[Start of Attachment]
(* ===== verification/Settings.v ===== *)
(** * Configuration ([config.rs])

    The size and duration grammar of [floki.toml] and of [CONFIG SET], the
    configuration records, the reading of the server configuration and the
    configurations of the queues found on disk. The TOML library is
    third-party code: its two accessors are arguments. *)
From S2P Require Import Prelude.
From S2P Require Import Text.

Module Config.

(** ** Sizes and durations *)

Inductive GenericError : Type :=
| ParseIntError
| UnknownSuffix (suffix : list Z)
| OverflowError.

#[global] Instance GenericError_eq_dec : EqDecision GenericError.
Proof. solve_decision. Defined.

(** [s.chars().position(|c| !c.is_digit(10)).unwrap_or(s.len())]: the
    characters before the first non-digit are one byte each. *)
Fixpoint digits_end (s : list Z) : nat :=
  match s with
  | b :: s => if is_digit b then S (digits_end s) else O
  | [] => O
  end.

Definition split_number_suffix (s : list Z) : result (Z * list Z) GenericError :=
  let digits := take (digits_end s) s in
  let suffix := drop (digits_end s) s in
  match parse_u64 digits with
  | Some number => Ok (number, suffix)
  | None => Err ParseIntError
  end.

Definition checked_mul (a b : Z) : result Z GenericError :=
  if a * b <? 2 ^ 64 then Ok (a * b) else Err OverflowError.

Definition duration_scale (suffix : list Z) : option Z :=
  let s := to_lowercase suffix in
  if bool_decide (s = B "ms") then Some 1
  else if bool_decide (s = B "" ∨ s = B "s") then Some 1000
  else if bool_decide (s = B "m") then Some (1000 * 60)
  else if bool_decide (s = B "h") then Some (1000 * 60 * 60)
  else if bool_decide (s = B "d") then Some (1000 * 60 * 60 * 24)
  else None.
[End of Attachment]
**Exercise aim**
Once you have read the listing, copy it out exactly.

**Answer area**
(* ===== verification/Settings.v ===== *)
(** * Configuration ([config.rs])

    The size and duration grammar of [floki.toml] and of [CONFIG SET], the
    configuration records, the reading of the server configuration and the
    configurations of the queues found on disk. The TOML library is
    third-party code: its two accessors are arguments. *)
From S2P Require Import Prelude.
From S2P Require Import Text.

Module Config.

(** ** Sizes and durations *)

Inductive GenericError : Type :=
| ParseIntError
| UnknownSuffix (suffix : list Z)
| OverflowError.

#[global] Instance GenericError_eq_dec : EqDecision GenericError.
Proof. solve_decision. Defined.

(** [s.chars().position(|c| !c.is_digit(10)).unwrap_or(s.len())]: the
    characters before the first non-digit are one byte each. *)
Fixpoint digits_end (s : list Z) : nat :=
  match s with
  | b :: s => if is_digit b then S (digits_end s) else O
  | [] => O
  end.

Definition split_number_suffix (s : list Z) : result (Z * list Z) GenericError :=
  let digits := take (digits_end s) s in
  let suffix := drop (digits_end s) s in
  match parse_u64 digits with
  | Some number => Ok (number, suffix)
  | None => Err ParseIntError
  end.

Definition checked_mul (a b : Z) : result Z GenericError :=
  if a * b <? 2 ^ 64 then Ok (a * b) else Err OverflowError.

Definition duration_scale (suffix : list Z) : option Z :=
  let s := to_lowercase suffix in
  if bool_decide (s = B "ms") then Some 1
  else if bool_decide (s = B "" ∨ s = B "s") then Some 1000
  else if bool_decide (s = B "m") then Some (1000 * 60)
  else if bool_decide (s = B "h") then Some (1000 * 60 * 60)
  else if bool_decide (s = B "d") then Some (1000 * 60 * 60 * 24)
  else None.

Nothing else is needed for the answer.